§ EXERCISE AIM
Return the lines below that contain the word "kept".

§ DATA TO EXAMINE

(** * The restaurant order service of [main.py]

    A shallow embedding of the Flask application: the [Order] model, the
    table it is mapped to, the unit-of-work session the handlers drive
    ([add], [delete], [commit], [rollback]) and the four route handlers.

    The handlers talk to the storage through [db.session] and
    [Order.query].  The storage is the SQLite file named at line 9 and the
    table is the one declared by the columns at lines 24-27: an [INTEGER]
    primary key declared without the AUTOINCREMENT keyword and three
    [NOT NULL] columns.  The part of the engine the handlers exercise is
    written out below ([sql_insert], [sql_get], [sql_delete]).

    A rendered page is represented by the name of its template together
    with the context handed to [render_template].  Whether the storage
    can be read and whether a template renders is part of the world a
    request runs in. *)

From Stdlib Require Import ZArith List String Bool Lia Permutation.
Import ListNotations.
Open Scope string_scope.
Open Scope list_scope.
Open Scope Z_scope.

(** ** Values and the [Order] model *)

(** The Python values the handlers hand to a template:
    [Optional[str | int]] (line 101). *)
Inductive value : Type :=
| VNone
| VInt (n : Z)
| VStr (s : string).

Definition of_int (x : option Z) : value :=
  match x with Some n => VInt n | None => VNone end.

Definition of_str (x : option string) : value :=
  match x with Some s => VStr s | None => VNone end.

(** An [Order] instance (lines 13-27).  Every attribute may be [None] on
    the Python side: [id] until the row is written, the others when the
    constructor is given [None]. *)
Record Order : Type := mkOrder {
  id : option Z;
  customer_name : option string;
  table_number : option Z;
  orders : option string
}.

(** [Order.__iter__] (lines 29-39): the pairs it yields, in order. *)
Definition Order_iter (self : Order) : list (string * value) :=
  [ ("id", of_int (id self));
    ("customer_name", of_str (customer_name self));
    ("table_number", of_int (table_number self));
    ("orders", of_str (orders self)) ].

(** A Python [dict]: keys in insertion order; assigning to a key that is
    present replaces its value in place. *)
Definition pydict : Type := list (string * value).

Fixpoint dict_set (k : string) (v : value) (d : pydict) : pydict :=
  match d with
  | [] => [(k, v)]
  | (k', v') :: d' =>
      if String.eqb k k' then (k', v) :: d' else (k', v') :: dict_set k v d'
  end.

(** [dict(iterable_of_pairs)]. *)
Definition dict (pairs : list (string * value)) : pydict :=
  fold_left (fun d kv => dict_set (fst kv) (snd kv) d) pairs [].

(** ** The table *)

(** A row of table [order].  The rowid is always an integer; the other
    columns hold what was bound to them. *)
Record Row : Type := mkRow {
  row_id : Z;
  row_customer_name : option string;
  row_table_number : option Z;
  row_orders : option string
}.

(** Loading a row into an instance. *)
Definition Order_of_row (r : Row) : Order :=
  mkOrder (Some (row_id r)) (row_customer_name r) (row_table_number r)
          (row_orders r).

(** Largest rowid: SQLite integers are 64-bit signed. *)
Definition MAX_ROWID : Z := 9223372036854775807.

Definition fits_int64 (n : Z) : bool :=
  (- MAX_ROWID - 1 <=? n) && (n <=? MAX_ROWID).

Definition rowids (t : list Row) : list Z := map row_id t.

Definition rowid_used (i : Z) (t : list Row) : bool :=
  existsb (Z.eqb i) (rowids t).

(** The largest rowid of a table that has rows. *)
Fixpoint max_rowid (t : list Row) : Z :=
  match t with
  | [] => 0
  | r :: t' =>
      match t' with
      | [] => row_id r
      | _ :: _ => Z.max (row_id r) (max_rowid t')
      end
  end.

(** Exceptions that reach the handlers.  An exception carries the text
    that [str()] gives it.  For the errors of the database driver that the
    ORM wraps ([IntegrityError], [OperationalError]) this is the ORM's
    text: the message of the driver set into the ORM's frame (the class of
    the error in front, the statement, its parameters and a link behind),
    which [env_text] below stands for. *)
Inductive Exn : Type :=
| NotFound                                (* abort(404) *)
| IntegrityError (msg : string)
| OperationalError (msg : string)
| OverflowError (msg : string)
| InvalidRequestError (msg : string)
| TemplateError (msg : string).

(** [str(e)], as interpolated by the f-strings at lines 82 and 124: the
    text the exception carries. *)
Definition str (e : Exn) : string :=
  match e with
  | NotFound => "404 Not Found"
  | IntegrityError m => m
  | OperationalError m => m
  | OverflowError m => m
  | InvalidRequestError m => m
  | TemplateError m => m
  end.

(** What the surroundings decide for one request: whether the engine fails
    for a reason of its own (locked or unavailable file, full disk), at the
    first write or at COMMIT, with the text of the exception raised; the
    candidates the engine draws when it has to pick a rowid at random; and
    the text the ORM gives to an error of the driver, from the message of
    the driver. *)
Inductive Fault : Type :=
| NoFault
| FaultAtWrite (msg : string)
| FaultAtCommit (msg : string).

Record Env : Type := mkEnv {
  env_fault : Fault;
  env_random : list Z;
  env_text : string -> string
}.

(** The rowid of a row inserted without one.  The column is an
    [INTEGER PRIMARY KEY] without AUTOINCREMENT: 1 in an empty table, else
    one more than the largest rowid in the table; when that is the largest
    integer, the first unused candidate among (at most 100) random ones. *)
Definition new_rowid (random : list Z) (t : list Row) : option Z :=
  match t with
  | [] => Some 1
  | _ :: _ =>
      let m := max_rowid t in
      if m <? MAX_ROWID then Some (m + 1)
      else find (fun c => (1 <=? c) && (c <=? MAX_ROWID)
                          && negb (rowid_used c t))
                (firstn 100 random)
  end.

(** Rows are kept in rowid order, the order a scan returns them in. *)
Fixpoint insert_row (r : Row) (t : list Row) : list Row :=
  match t with
  | [] => [r]
  | x :: t' =>
      if row_id r <? row_id x then r :: x :: t' else x :: insert_row r t'
  end.

Definition overflow_msg : string :=
  "Python int too large to convert to SQLite INTEGER".

(** Binding a Python int to a statement parameter. *)
Definition bind_int (n : Z) : Exn + Z :=
  if fits_int64 n then inr n else inl (OverflowError overflow_msg).

Definition bind_opt_int (x : option Z) : Exn + unit :=
  match x with
  | Some n => match bind_int n with inl e => inl e | inr _ => inr tt end
  | None => inr tt
  end.

Definition not_null {A : Type} (text : string -> string) (column : string)
    (x : option A) : Exn + unit :=
  match x with
  | Some _ => inr tt
  | None =>
      inl (IntegrityError
             (text ("NOT NULL constraint failed: order." ++ column)%string))
  end.

(** [INSERT INTO "order" (customer_name, table_number, orders) VALUES
    (?, ?, ?)]: the parameters are bound, a rowid is chosen, the NOT NULL
    columns are checked in column order, the row is written. *)
Definition sql_insert (random : list Z) (text : string -> string)
    (cn : option string) (tn : option Z) (os : option string)
    (t : list Row) : Exn + (Z * list Row) :=
  match bind_opt_int tn with
  | inl e => inl e
  | inr _ =>
      match new_rowid random t with
      | None => inl (OperationalError (text "database or disk is full"))
      | Some i =>
          match not_null text "customer_name" cn with
          | inl e => inl e
          | inr _ =>
              match not_null text "table_number" tn with
              | inl e => inl e
              | inr _ =>
                  match not_null text "orders" os with
                  | inl e => inl e
                  | inr _ => inr (i, insert_row (mkRow i cn tn os) t)
                  end
              end
          end
      end
  end.

(** [INSERT] with the rowid given. *)
Definition sql_insert_with_id (text : string -> string) (i : Z)
    (cn : option string) (tn : option Z) (os : option string)
    (t : list Row) : Exn + (Z * list Row) :=
  match bind_int i with
  | inl e => inl e
  | inr _ =>
      match bind_opt_int tn with
      | inl e => inl e
      | inr _ =>
          match not_null text "customer_name" cn with
          | inl e => inl e
          | inr _ =>
              match not_null text "table_number" tn with
              | inl e => inl e
              | inr _ =>
                  match not_null text "orders" os with
                  | inl e => inl e
                  | inr _ =>
                      if rowid_used i t
                      then inl (IntegrityError
                                  (text "UNIQUE constraint failed: order.id"))
                      else inr (i, insert_row (mkRow i cn tn os) t)
                  end
              end
          end
      end
  end.

(** [SELECT ... FROM "order" WHERE id = ?]. *)
Definition sql_get (i : Z) (t : list Row) : Exn + option Row :=
  match bind_int i with
  | inl e => inl e
  | inr _ => inr (find (fun r => row_id r =? i) t)
  end.

(** [DELETE FROM "order" WHERE id = ?]. *)
Definition sql_delete (i : Z) (t : list Row) : Exn + list Row :=
  match bind_int i with
  | inl e => inl e
  | inr _ => inr (filter (fun r => negb (row_id r =? i)) t)
  end.

(** ** The request world and its monad *)

(** The state a handler works on: the committed table, the working copy
    of an open transaction, and what the session has been asked to write
    ([db.session.add]) and to remove ([db.session.delete]).  Two more
    fields say what the surroundings do to the request throughout: the
    text of the exception a SELECT ends in when the storage cannot be
    read, and the text of the exception [render_template] ends in when
    the template cannot be rendered. *)
Record World : Type := mkWorld {
  table : list Row;
  txn : option (list Row);
  session_new : list Order;
  session_deleted : list Order;
  reading : option string;
  rendering : option string
}.

(** A computation may raise; the world it leaves behind is kept. *)
Definition M (A : Type) : Type := World -> (Exn + A) * World.

Definition ret {A : Type} (a : A) : M A := fun w => (inr a, w).

Definition raise {A : Type} (e : Exn) : M A := fun w => (inl e, w).

Definition bind {A B : Type} (m : M A) (k : A -> M B) : M B :=
  fun w =>
    match m w with
    | (inl e, w') => (inl e, w')
    | (inr a, w') => k a w'
    end.

Declare Scope m_scope.
Delimit Scope m_scope with M.
Notation "x <- m ;; k" := (bind m (fun x => k))
  (at level 100, m at next level, right associativity) : m_scope.
Notation "m ;; k" := (bind m (fun _ => k))
  (at level 100, right associativity) : m_scope.
Open Scope m_scope.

§ RESPONSE AREA
(** Rows are kept in rowid order, the order a scan returns them in. *)
(** A computation may raise; the world it leaves behind is kept. *)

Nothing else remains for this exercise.